Even as it lay there, the bird’s iridescent beauty stopped me in my tracks. The only orioles I’d ever seen were baseball’s Baltimore Orioles logos, and although those drawings were accurate renditions in that the birds were orange and black, seeing a real one was another thing entirely. It reminded me of how the writer Annie Dillard once compared seeing a partial eclipse of the sun to a total eclipse: She wrote that it bore about the same relation as kissing a man does to marrying him, or as flying in an airplane does to falling out of the sky.
This fellow citizen of nature had dropped out of the sky, ending its life while adding meaning to mine. For I saw in that moment how the infinitesimal diversity of the animal kingdom is the natural order of things, how in the bird kingdom alone we are hit with a dizzying and dazzling array of colors, sizes, shapes, songs, habits, habitats, and lifestyles. And that this is not unlike humankind.
We have all of what the birds have minus the wings, a true diversity that also includes many faiths, beliefs, and philosophies. But you could take it further and say that the natural order of us upright, two-legged creatures is also one of equity and inclusion.
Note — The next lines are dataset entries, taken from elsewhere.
(** With distinct names, a row holds under the [i]-th name the [i]-th
    value of the record, and [None] when the record is too short. *)
Lemma DictReader_row_get (fieldnames row : list string) (i : nat) (name : string) :
  NoDup fieldnames → fieldnames !! i = Some name →
  dict_get (Some name) (DictReader_row fieldnames row)
  = Some (match row !! i with Some v => VStr v | None => VNone end).
Proof.
  intros Hnd Hi. unfold DictReader_row. cbv zeta.
  assert (i < length fieldnames) as Hlt by (by eapply lookup_lt_Some).
  destruct (length fieldnames <? length row) eqn:H1.
  { apply Nat.ltb_lt in H1. rewrite dict_get_set, decide_False by done.
    rewrite (dict_zip_get _ _ i) by done.
    destruct (lookup_lt_is_Some_2 row i) as [v ->]; [lia|done]. }
  apply Nat.ltb_ge in H1.
  destruct (length row <? length fieldnames) eqn:H2.
  - apply Nat.ltb_lt in H2. destruct (row !! i) as [v|] eqn:Hv.
    + rewrite (assign_other (λ k : string, Some k) (λ _, VNone)).
      { by rewrite (dict_zip_get _ _ i), Hv. }
      intros (n & [= <-] & (j & Hj)%list_elem_of_lookup)%list_elem_of_fmap.
      rewrite lookup_drop in Hj.
      assert (length row + j = i) as <- by (by eapply NoDup_lookup).
      apply lookup_lt_Some in Hv. lia.
    + apply (assign_agree (λ k : string, Some k) (λ _, VNone)); [|done].
      apply list_elem_of_fmap_2, list_elem_of_lookup.
      exists (i - length row). rewrite lookup_drop.
      apply lookup_ge_None in Hv. by replace (length row + (i - length row)) with i by lia.
  - apply Nat.ltb_ge in H2. rewrite (dict_zip_get _ _ i) by done.
    destruct (lookup_lt_is_Some_2 row i) as [v ->]; [lia|done].
Qed.

(** Every field name is a key of every row, distinct names or not. *)
Lemma DictReader_row_is_Some (fieldnames row : list string) (name : string) :
  name ∈ fieldnames →
  is_Some (dict_get (Some name) (DictReader_row fieldnames row)).
Proof.
  intros [i Hi]%list_elem_of_lookup. unfold DictReader_row. cbv zeta.
  assert (i < length fieldnames) as Hlt by (by eapply lookup_lt_Some).
  assert (i < length row →
          is_Some (dict_get (Some name)
            (foldl (λ d kv, dict_set (Some kv.1) (VStr kv.2) d) []
                   (zip fieldnames row)))) as Hzip.
  { intros ?. apply (assign_is_Some (λ kv : string * string, Some kv.1)
                                    (λ kv : string * string, VStr kv.2)).
    apply zip_key. eauto. }
  destruct (length fieldnames <? length row) eqn:H1.
  { apply Nat.ltb_lt in H1. rewrite dict_get_set, decide_False by done.
    apply Hzip. lia. }
  apply Nat.ltb_ge in H1.
  destruct (length row <? length fieldnames) eqn:H2.
  - destruct (decide (Some name ∈ (λ k : string, Some k) <$> drop (length row) fieldnames))
      as [Hin|Hout].
    + by apply (assign_is_Some (λ k : string, Some k) (λ _, VNone)).
    + rewrite (assign_other (λ k : string, Some k) (λ _, VNone)) by done.
      apply Hzip. destruct (decide (i < length row)) as [|Hge]; [done|].
      exfalso. apply Hout, list_elem_of_fmap_2, list_elem_of_lookup.
      exists (i - length row). rewrite lookup_drop.
      by replace (length row + (i - length row)) with i by lia.
  - apply Nat.ltb_ge in H2. apply Hzip. lia.
Qed.

(** The names past the end of a short record are bound to [None]. *)
Lemma DictReader_row_restval (fieldnames row : list string) (name : string) :
  name ∈ drop (length row) fieldnames →
  dict_get (Some name) (DictReader_row fieldnames row) = Some VNone.
Proof.
  intros Hin. unfold DictReader_row. cbv zeta.
  assert (length row < length fieldnames) as Hlt.
  { destruct (decide (length row < length fieldnames)) as [|Hge]; [done|].
    rewrite drop_ge in Hin by lia. by apply elem_of_nil in Hin. }
  rewrite (proj2 (Nat.ltb_ge _ _)) by lia.
  rewrite (proj2 (Nat.ltb_lt _ _)) by lia.
  apply (assign_agree (λ k : string, Some k) (λ _, VNone)); [|done].
  by apply list_elem_of_fmap_2.
Qed.

(** The surplus values of a long record are bound, as one list, to the
    key [None]; other rows do not have this key. *)
Lemma DictReader_row_restkey (fieldnames row : list string) :
  dict_get None (DictReader_row fieldnames row)
  = if length fieldnames <? length row
    then Some (VList (drop (length fieldnames) row)) else None.
Proof.
  unfold DictReader_row. cbv zeta.
  destruct (length fieldnames <? length row).
  { by rewrite dict_get_set, decide_True. }
  destruct (length row <? length fieldnames).
  - rewrite (assign_other (λ k : string, Some k) (λ _, VNone))
      by apply None_not_key.
    by rewrite (assign_other (λ kv : string * string, Some kv.1)
                             (λ kv : string * string, VStr kv.2))
      by apply (None_not_key fst).
  - by rewrite (assign_other (λ kv : string * string, Some kv.1)
                             (λ kv : string * string, VStr kv.2))
      by apply (None_not_key fst).
Qed.

(** Under a name a row holds a string or [None], and only names of the
    header are keys. *)
Lemma DictReader_row_origin (fieldnames row : list string) (name : string) (v : value) :
  dict_get (Some name) (DictReader_row fieldnames row) = Some v →
  name ∈ fieldnames ∧ is_list v = false.
Proof.
  unfold DictReader_row. cbv zeta. intros Hv.
  assert (∀ v, dict_get (Some name)
            (foldl (λ d kv, dict_set (Some kv.1) (VStr kv.2) d) []
                   (zip fieldnames row)) = Some v →
          name ∈ fieldnames ∧ is_list v = false) as Hzip.
  { intros w Hw.
    apply (assign_origin (λ kv : string * string, Some kv.1)
                         (λ kv : string * string, VStr kv.2)) in Hw
      as [([a b] & Hin & [= ->] & <-)|?]; [|done].
    split; [|done]. by apply elem_of_zip_l in Hin. }
  destruct (length fieldnames <? length row).
  { rewrite dict_get_set, decide_False in Hv by done. by apply Hzip. }
  destruct (length row <? length fieldnames); [|by apply Hzip].
  apply (assign_origin (λ k : string, Some k) (λ _, VNone)) in Hv
    as [(a & Hin & [= ->] & <-)|?]; [|by apply Hzip].
  split; [|done]. by eapply subseteq_drop.
Qed.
Equity, because humanity only moves forward when power is balanced and class is set aside, and inclusion because no one person can go it alone; interdependence is essential to survival, and if you remove even one person from the equation, the tower somewhere, somehow becomes less stable, just like in the game of Jenga.
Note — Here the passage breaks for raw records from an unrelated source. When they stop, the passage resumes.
(** When validate.mjs ends with status 0 and has printed one JSON document,
    that document reports a valid diagram. *)
Lemma validate_script_stdout (args : list str) (w : World num)
    (o : ValidateOutput num) :
  trace w = [] ->
  fst (ValidateScript.script env args w) = 0 ->
  filter CheckScript.isStdout (trace (snd (ValidateScript.script env args w)))
  = [StdoutValidate o] ->
  valid (vo_result o) = true /\ error (vo_result o) = None.
Proof.
  intros Htr. unfold ValidateScript.script, runScript, tryCatch.
  destruct (ValidateScript.main env args w) as [o1 w1] eqn:Hmain.
  unfold ValidateScript.main in Hmain.
  destruct args as [|mmdFile rest].
  { injection Hmain as <- <-. simpl. discriminate. }
  rewrite (bind_Return getWorld _ w w w eq_refl) in Hmain.
  destruct (existsSync w mmdFile); cbn [negb] in Hmain.
  2:{ injection Hmain as <- <-. simpl. discriminate. }
  destruct (files w mmdFile) as [code|] eqn:Hread.
  2:{ erewrite bind_Throw in Hmain
        by (unfold readFileSync; rewrite Hread; reflexivity).
      injection Hmain as <- <-. simpl. discriminate. }
  erewrite bind_Return in Hmain
    by (unfold readFileSync; rewrite Hread; reflexivity).
  pose proof (validate_setup_run w) as Hsetup.
  destruct (importModule env (lit "jsdom")) as [e|].
  { erewrite bind_Throw in Hmain by exact Hsetup.
    injection Hmain as <- <-. simpl. discriminate. }
  destruct (importModule env (lit "mermaid")) as [e|].
  { erewrite bind_Throw in Hmain by exact Hsetup.
    injection Hmain as <- <-. simpl. discriminate. }
  erewrite bind_Return in Hmain by exact Hsetup.
  erewrite bind_Return in Hmain by apply ValidatorSpec.validator_run.
  unfold bind, emit, exit in Hmain. simpl in Hmain.
  injection Hmain as <- <-. simpl. rewrite Htr. simpl.
  destruct (parse env code); simpl; [discriminate|].
  intros _ [= <-]. now split.
Qed.

Lemma validateFile_valid (mmdFile : str) (w : World num)
    (o : ValidateOutput num) (w' : World num) :
  CheckScript.validateFile env mmdFile w = (Return o, w') ->
  valid (vo_result o) = true /\ error (vo_result o) = None.
Proof.
  unfold CheckScript.validateFile, bind.
  destruct (CheckScript.execSync _ _ _ _ w) as [o1 w1] eqn:Hexec.
  apply execSync_outcome in Hexec as [_ Ho].
  destruct o1 as [output|e|c]; [|discriminate|contradiction].
  destruct Ho as (argv & Hstatus & Hout).
  destruct output as [|ev [|ev' output']]; try discriminate;
    try (destruct ev; discriminate).
  destruct ev; try discriminate.
  unfold ret. intros [= -> ->].
  apply (validate_script_stdout argv (childWorld w) o eq_refl Hstatus).
  now symmetry.
Qed.

(** The validation loop of check.mjs completes only when every block was
    found valid. *)
Lemma validation_loop_valid (infos : list BlockInfo) (w : World num)
    (t : CheckScript.totals) (w' : World num) :
  forOf infos
    (fun t blockInfo =>
       bind (CheckScript.validateFile env (bi_filePath blockInfo))
         (fun validationResult =>
            let r := vo_result validationResult in
            ret (CheckScript.mkTotals
                   (CheckScript.t_blocks t ++
                      [mkCheckedBlock blockInfo
                         (CheckScript.viaJson (bi_diagramType blockInfo))
                         (valid r) (executionTime r) (error r)])
                   (add env (CheckScript.t_totalTime t) (executionTime r))
                   (if valid r then S (CheckScript.t_validCount t)
                    else CheckScript.t_validCount t)
                   (if valid r then CheckScript.t_invalidCount t
                    else S (CheckScript.t_invalidCount t)))))
    (CheckScript.mkTotals [] (zero env) 0 0) w
  = (Return t, w') ->
  CheckScript.t_invalidCount t = 0
  /\ CheckScript.t_validCount t = length infos
  /\ Forall checkedValid (CheckScript.t_blocks t).
Proof.
  intros Hrun.
  match type of Hrun with forOf _ ?b _ _ = _ => set (body := b) in * end.
  apply (forOf_outcome body
           (fun done t w1 =>
              CheckScript.t_invalidCount t = 0
              /\ CheckScript.t_validCount t = length done
              /\ Forall checkedValid (CheckScript.t_blocks t))
           (fun _ => True) (fun _ => True))
    with (xs := infos) (done := []) (acc := CheckScript.mkTotals [] (zero env) 0 0)
         (w := w) (o := Return t) (w' := w'); [| |exact Hrun].
  - intros done x t1 w1 o1 w2 (Hi & Hv & Hall) Hx. unfold body, bind in Hx.
    destruct (CheckScript.validateFile env (bi_filePath x) w1) as [o2 w3] eqn:Hvf.
    destruct o2 as [v|e|c]; [|now injection Hx as <- <-|now injection Hx as <- <-].
    destruct (validateFile_valid _ _ _ _ Hvf) as [Hvalid Herr].
    unfold ret in Hx. injection Hx as <- <-.
    cbn [CheckScript.t_blocks CheckScript.t_validCount CheckScript.t_invalidCount].
    rewrite Hvalid, length_app. cbn [length]. split; [assumption|]. split; [lia|].
    apply Forall_app. split; [assumption|].
    constructor; [|constructor]. split; [reflexivity|exact Herr].
  - simpl. repeat split; constructor.
Qed.


End WithEnv.

End CheckFacts.

(** ** Statements about the orchestrators *)

Module OrchestratorSpec.

Import Sample MermaidCheckFacts CheckFacts.







Example check_invalid_block :
  fst (CheckScript.script sampleEnv [lit "a.md"] (worldOf [(lit "a.md", goodAndBad)])) = 1.
Proof. reflexivity. Qed.

Example check_all_valid :
  fst (CheckScript.script sampleEnv [lit "a.md"] (worldOf [(lit "a.md", twoGood)])) = 0.
Proof. reflexivity. Qed.

(** extract.mjs on a readable document without blocks: a line of text on
    the standard output, status 0. *)
Lemma extract_script_no_blocks {num : Type} (env : Env num) (mdFile : str)
    (rest : list str) (content : str) (w : World num) :
  existsSync w mdFile = true ->
  files w mdFile = Some content ->
  extractMermaidBlocks content = [] ->
  ExtractScript.script env (mdFile :: rest) w =
    (0, mkWorld (clock w) (trace w ++ [Log (ExtractScript.noBlocksText mdFile)])
          (existsSync w) (files w)).
Proof.
  intros Hex Hread Hblocks. unfold ExtractScript.script, runScript.
  erewrite tryCatch_Exit; [reflexivity|].
  unfold ExtractScript.main.
  rewrite (bind_Return getWorld _ w w w eq_refl). rewrite Hex. cbn [negb].
  erewrite bind_Return by (unfold readFileSync; rewrite Hread; reflexivity).
  rewrite Hblocks. reflexivity.
Qed.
I suppose you could argue otherwise. Does the death of someone in China, for example, affect any of us here? How do we know it doesn’t? What I do know is that the bigger picture, the mega-uber Jenga tower, is definitely affected. For me, the inequities in our still-segregated society and the exclusions brought about by racism, misogyny, xenophobia and other-ing, not to mention territorial invasions and genocides, are what keep us from enjoying the paradise we were all given. That Garden of Eden we think is on the other side could be here right now if everyone was granted full citizenship and a universal fairness prevailed.
Our one saving grace? Diversity. If it weren’t for the dizzying and dazzling display of humanity, the fact that nature continues to create more and different kinds of us, we would sink into the ground. The widening array of human skin tones over time is the color of resilience, and the many voices and languages converging into more and more spaces, walls and ICE raids be damned—that is the sound of inevitability.
So, in fact, diversity is our strength. By its very nature, it only grows. It doesn’t retreat. It is not subject to tariffs and you can’t legislate it away. All the proof you need is to look in the mirror: Each of us is the product of the increasing diversity of the human landscape that has transpired over millennia. That gives me hope. There’s a lot of talk these days about being on the right side of history. It may matter more that history has sided with us.